A Fortunate Perusal...

I was recently browsing in a second hand charity book shop.

On the counter was a copy of Hetzel that they had neither priced nor put out on the shelf so I asked them how much it was, feigning disinterest in case they should quote a figure too close to Amazon's (£££). Fortunately they quoted £2, this was the first time I had ever been pleased to see testing undervalued.

There then followed a short conversation between myself and the staff, the Old Charity Shop Assistant (OCSA) and the Young Charity Shop Assistant (YCSA):

The Obligatory Sales Talk...

OCSA: Software testing, how dull.

Tester: Well... that's my job

OCSA: Oh, what do you test it for then 

YCSA: (knowingly) Viruses

Tester: No. Problems.

OCSA: Oooh, I had a problem with some software once, kept crashing my machine, every so often, boom, lost work I did, 

Tester: Well, yes software does that...

OCSA: We have one through the back, slow as anything when it works at all and then it doesn't, boom, many's the time I've had to start again I have,

Tester: Well...

OCSA: That was you not doing your job properly that was

Tester: Ehm...

OCSA: Always something going wrong with these software things, viruses and the like, why can't you do your job.

YCSA: (knowingly) Yeah, viruses

Tester: ...here's your two pounds thank you very much.
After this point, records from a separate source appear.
(* ===== verification/LogRegistry.v ===== *)
(** * LogRegistry: loggers, and which message goes to which channel

    Model of [Log.h], [Log.cpp] and [Logger.cpp] ([src/src/common/Logging]) over the
    channels of [Logging.v], and of [FileUtil.cpp].  Channels are shared between
    the registry and the loggers: both hold the number of a channel in one store. *)

From S2P Require Import Prelude Utf8 Strings Config Files Logging.
Open Scope Z_scope.

Record Logger := mkLogger {
  lg_name : list Z;
  lg_level : LogLevel.t;
  lg_channels : list nat
}.

Record Log := mkLog {
  _loggers : gmap (list Z) Logger;
  _channels : gmap (list Z) nat;
  l_store : list Channel;
  _channelsCreateFunction : gmap Z ChannelType.t;
  highestLogLevel : LogLevel.t;
  _logsDir : list Z;
  _isUseDefaultLogs : bool;
  l_out : list output
}.

Module File.
Section file.
Context `{LogHost}.

Definition CorrectDirPath (path : list Z) : list Z :=
  if bool_decide (path = []) then path
  else
    let path := map (λ c, if c =? 92 then 47 else c) path in
    if default 0 (last path) =? 47 then path else path ++ [47].

(** A failure to create the directory is caught. *)
Definition CreateDirIfNeed (path : list Z) : bool :=
  bool_decide (path = []) || is_dir path || create_directory path.
End file.
End File.

Module Logs.
Section logs.
Context `{Host : LogHost} {W : MapOrder}.

Abbreviation Run := (M LogError Log).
I considered telling them all about testing, about quality and about the software development process, about budgets and about compromise, possibly using the battered copy of Pressman that they had on the shelf, but decided not to. 

Others

This is not an isolated incident, mistakes in the software process are often blamed on quality control, and testing in particular, rather than the development process as a whole. And it isn't a view held solely by the general public, but also by people who should know better - management.

The easy retort by testers is that they do not code bugs in to the system. But if testers are ever put in the position where they feel like making such a retort then the process has already failed and has gone into scapegoat mode. This is usually a process of denial rather than learning and very little good can come of it.

There are no silver bullets which will slay the error demon. The team must be vigilant when striding out on each new quest, step confidently on solid ground and guard against their comrades succumbing to weakness, for it is at those moments when the error demon strikes.

Quality is the responsibility of the entire development process. To blame the feedback loop is to ignore the symptom and the organism will most likely perish from disease.